§ **Task prompt**: Treat the line containing "- intros p Hp Hr." as the first line and the final line of the material below as the last; reproduce that range exactly.

§ **Exercise input**:
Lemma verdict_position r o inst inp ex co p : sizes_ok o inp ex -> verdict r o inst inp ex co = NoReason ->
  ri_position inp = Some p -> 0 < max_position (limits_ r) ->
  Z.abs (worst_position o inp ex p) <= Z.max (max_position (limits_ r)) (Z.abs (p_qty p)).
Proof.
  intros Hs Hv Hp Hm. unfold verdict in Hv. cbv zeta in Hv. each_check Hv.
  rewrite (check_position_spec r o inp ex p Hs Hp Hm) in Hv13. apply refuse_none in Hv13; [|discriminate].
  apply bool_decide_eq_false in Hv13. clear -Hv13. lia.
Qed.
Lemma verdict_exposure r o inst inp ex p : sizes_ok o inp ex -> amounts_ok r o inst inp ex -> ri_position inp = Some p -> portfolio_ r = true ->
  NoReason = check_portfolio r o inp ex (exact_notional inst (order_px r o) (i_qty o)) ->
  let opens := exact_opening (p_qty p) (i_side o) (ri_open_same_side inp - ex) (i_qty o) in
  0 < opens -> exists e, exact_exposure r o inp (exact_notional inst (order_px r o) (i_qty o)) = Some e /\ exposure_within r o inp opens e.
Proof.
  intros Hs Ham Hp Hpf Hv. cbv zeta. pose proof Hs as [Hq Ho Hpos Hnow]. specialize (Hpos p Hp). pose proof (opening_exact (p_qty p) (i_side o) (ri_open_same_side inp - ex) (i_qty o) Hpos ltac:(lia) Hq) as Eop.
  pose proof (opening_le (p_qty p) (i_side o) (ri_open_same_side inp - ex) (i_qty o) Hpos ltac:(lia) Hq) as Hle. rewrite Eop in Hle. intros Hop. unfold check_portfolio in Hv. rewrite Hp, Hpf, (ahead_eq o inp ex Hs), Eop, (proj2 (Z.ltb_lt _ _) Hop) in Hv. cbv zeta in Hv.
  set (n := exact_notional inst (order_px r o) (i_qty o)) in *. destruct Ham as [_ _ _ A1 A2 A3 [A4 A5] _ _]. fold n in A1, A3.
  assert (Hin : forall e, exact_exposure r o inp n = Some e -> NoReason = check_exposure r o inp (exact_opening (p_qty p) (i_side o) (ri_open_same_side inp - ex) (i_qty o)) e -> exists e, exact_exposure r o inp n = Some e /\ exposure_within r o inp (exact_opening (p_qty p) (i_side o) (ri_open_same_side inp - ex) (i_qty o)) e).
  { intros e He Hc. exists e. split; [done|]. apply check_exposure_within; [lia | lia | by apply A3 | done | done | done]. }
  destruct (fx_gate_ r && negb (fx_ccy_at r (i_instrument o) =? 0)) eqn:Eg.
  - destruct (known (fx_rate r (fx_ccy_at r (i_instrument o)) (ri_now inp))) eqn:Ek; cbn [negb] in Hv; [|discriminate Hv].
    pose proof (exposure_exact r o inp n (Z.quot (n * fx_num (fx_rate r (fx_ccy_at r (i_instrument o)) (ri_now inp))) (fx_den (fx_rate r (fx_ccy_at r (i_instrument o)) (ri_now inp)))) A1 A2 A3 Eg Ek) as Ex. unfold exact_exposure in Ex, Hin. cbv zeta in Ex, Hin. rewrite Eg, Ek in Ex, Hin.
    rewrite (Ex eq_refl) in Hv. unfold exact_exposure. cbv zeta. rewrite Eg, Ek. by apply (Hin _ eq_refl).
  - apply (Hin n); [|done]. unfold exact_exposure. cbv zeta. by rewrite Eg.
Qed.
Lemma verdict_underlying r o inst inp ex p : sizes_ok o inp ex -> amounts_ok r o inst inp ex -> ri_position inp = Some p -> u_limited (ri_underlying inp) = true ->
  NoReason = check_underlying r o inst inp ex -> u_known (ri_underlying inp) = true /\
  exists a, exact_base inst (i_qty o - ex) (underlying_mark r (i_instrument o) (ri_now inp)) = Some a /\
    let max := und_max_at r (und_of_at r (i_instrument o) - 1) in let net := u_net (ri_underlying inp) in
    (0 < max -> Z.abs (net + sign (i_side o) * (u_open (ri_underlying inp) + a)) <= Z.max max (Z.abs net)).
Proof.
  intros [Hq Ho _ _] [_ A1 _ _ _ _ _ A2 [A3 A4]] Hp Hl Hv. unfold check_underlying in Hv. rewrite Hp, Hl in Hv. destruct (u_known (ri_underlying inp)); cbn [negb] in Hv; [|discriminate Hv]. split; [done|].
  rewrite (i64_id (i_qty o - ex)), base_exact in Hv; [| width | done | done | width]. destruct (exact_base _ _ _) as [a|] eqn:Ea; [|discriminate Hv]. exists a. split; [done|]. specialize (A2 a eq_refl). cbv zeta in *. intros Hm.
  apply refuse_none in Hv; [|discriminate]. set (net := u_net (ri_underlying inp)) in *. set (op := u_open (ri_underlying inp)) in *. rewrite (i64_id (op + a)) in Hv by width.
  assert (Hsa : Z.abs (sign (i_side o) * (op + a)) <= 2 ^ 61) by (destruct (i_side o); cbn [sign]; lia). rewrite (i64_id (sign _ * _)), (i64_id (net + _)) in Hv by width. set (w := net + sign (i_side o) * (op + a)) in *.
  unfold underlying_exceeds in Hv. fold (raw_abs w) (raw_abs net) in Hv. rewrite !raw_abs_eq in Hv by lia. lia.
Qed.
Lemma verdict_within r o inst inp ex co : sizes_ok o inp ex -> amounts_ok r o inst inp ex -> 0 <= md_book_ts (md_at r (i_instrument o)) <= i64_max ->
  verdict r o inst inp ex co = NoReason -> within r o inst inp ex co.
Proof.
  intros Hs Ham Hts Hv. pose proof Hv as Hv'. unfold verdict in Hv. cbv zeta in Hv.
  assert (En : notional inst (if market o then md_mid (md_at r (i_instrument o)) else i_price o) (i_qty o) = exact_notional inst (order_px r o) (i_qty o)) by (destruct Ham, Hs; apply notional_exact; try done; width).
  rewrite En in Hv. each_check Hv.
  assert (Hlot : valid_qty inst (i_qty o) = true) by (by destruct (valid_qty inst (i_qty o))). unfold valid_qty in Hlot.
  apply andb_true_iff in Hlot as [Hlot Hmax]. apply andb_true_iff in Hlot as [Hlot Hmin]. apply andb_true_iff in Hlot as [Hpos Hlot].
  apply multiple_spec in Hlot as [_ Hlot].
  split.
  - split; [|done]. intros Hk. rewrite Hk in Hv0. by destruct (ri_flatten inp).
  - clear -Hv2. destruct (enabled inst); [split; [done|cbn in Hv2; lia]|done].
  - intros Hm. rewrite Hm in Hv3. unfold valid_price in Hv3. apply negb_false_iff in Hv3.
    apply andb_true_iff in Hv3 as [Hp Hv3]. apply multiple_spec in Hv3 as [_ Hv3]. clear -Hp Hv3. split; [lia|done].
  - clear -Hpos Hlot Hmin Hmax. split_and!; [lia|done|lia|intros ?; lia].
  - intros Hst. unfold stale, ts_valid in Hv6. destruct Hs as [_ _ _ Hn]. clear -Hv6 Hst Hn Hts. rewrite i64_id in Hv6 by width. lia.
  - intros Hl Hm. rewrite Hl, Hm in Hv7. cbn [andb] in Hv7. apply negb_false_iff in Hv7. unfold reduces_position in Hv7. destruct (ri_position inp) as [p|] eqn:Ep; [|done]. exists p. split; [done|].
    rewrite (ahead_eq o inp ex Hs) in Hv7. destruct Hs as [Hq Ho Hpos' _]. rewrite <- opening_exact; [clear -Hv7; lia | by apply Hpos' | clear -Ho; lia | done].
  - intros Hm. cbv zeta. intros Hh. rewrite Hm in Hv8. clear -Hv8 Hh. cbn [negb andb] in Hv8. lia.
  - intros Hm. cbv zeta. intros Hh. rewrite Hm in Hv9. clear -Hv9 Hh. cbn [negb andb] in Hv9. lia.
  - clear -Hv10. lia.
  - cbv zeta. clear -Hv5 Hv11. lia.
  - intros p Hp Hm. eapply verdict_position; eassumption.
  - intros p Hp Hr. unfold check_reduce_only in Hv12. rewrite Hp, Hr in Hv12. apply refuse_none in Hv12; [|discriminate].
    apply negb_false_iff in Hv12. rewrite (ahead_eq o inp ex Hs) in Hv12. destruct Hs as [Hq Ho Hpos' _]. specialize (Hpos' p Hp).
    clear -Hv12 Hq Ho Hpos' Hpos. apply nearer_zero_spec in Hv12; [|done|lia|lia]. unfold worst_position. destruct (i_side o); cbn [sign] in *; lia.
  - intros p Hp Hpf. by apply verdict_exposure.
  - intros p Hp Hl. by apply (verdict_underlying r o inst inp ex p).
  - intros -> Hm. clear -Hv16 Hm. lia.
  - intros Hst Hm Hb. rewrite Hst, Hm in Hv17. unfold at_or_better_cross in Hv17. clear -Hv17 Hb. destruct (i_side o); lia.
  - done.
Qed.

§ **Written answer**:
  - intros p Hp Hr. unfold check_reduce_only in Hv12. rewrite Hp, Hr in Hv12. apply refuse_none in Hv12; [|discriminate].
    apply negb_false_iff in Hv12. rewrite (ahead_eq o inp ex Hs) in Hv12. destruct Hs as [Hq Ho Hpos' _]. specialize (Hpos' p Hp).
    clear -Hv12 Hq Ho Hpos' Hpos. apply nearer_zero_spec in Hv12; [|done|lia|lia]. unfold worst_position. destruct (i_side o); cbn [sign] in *; lia.
  - intros p Hp Hpf. by apply verdict_exposure.
  - intros p Hp Hl. by apply (verdict_underlying r o inst inp ex p).
  - intros -> Hm. clear -Hv16 Hm. lia.
  - intros Hst Hm Hb. rewrite Hst, Hm in Hv17. unfold at_or_better_cross in Hv17. clear -Hv17 Hb. destruct (i_side o); lia.
  - done.
Qed.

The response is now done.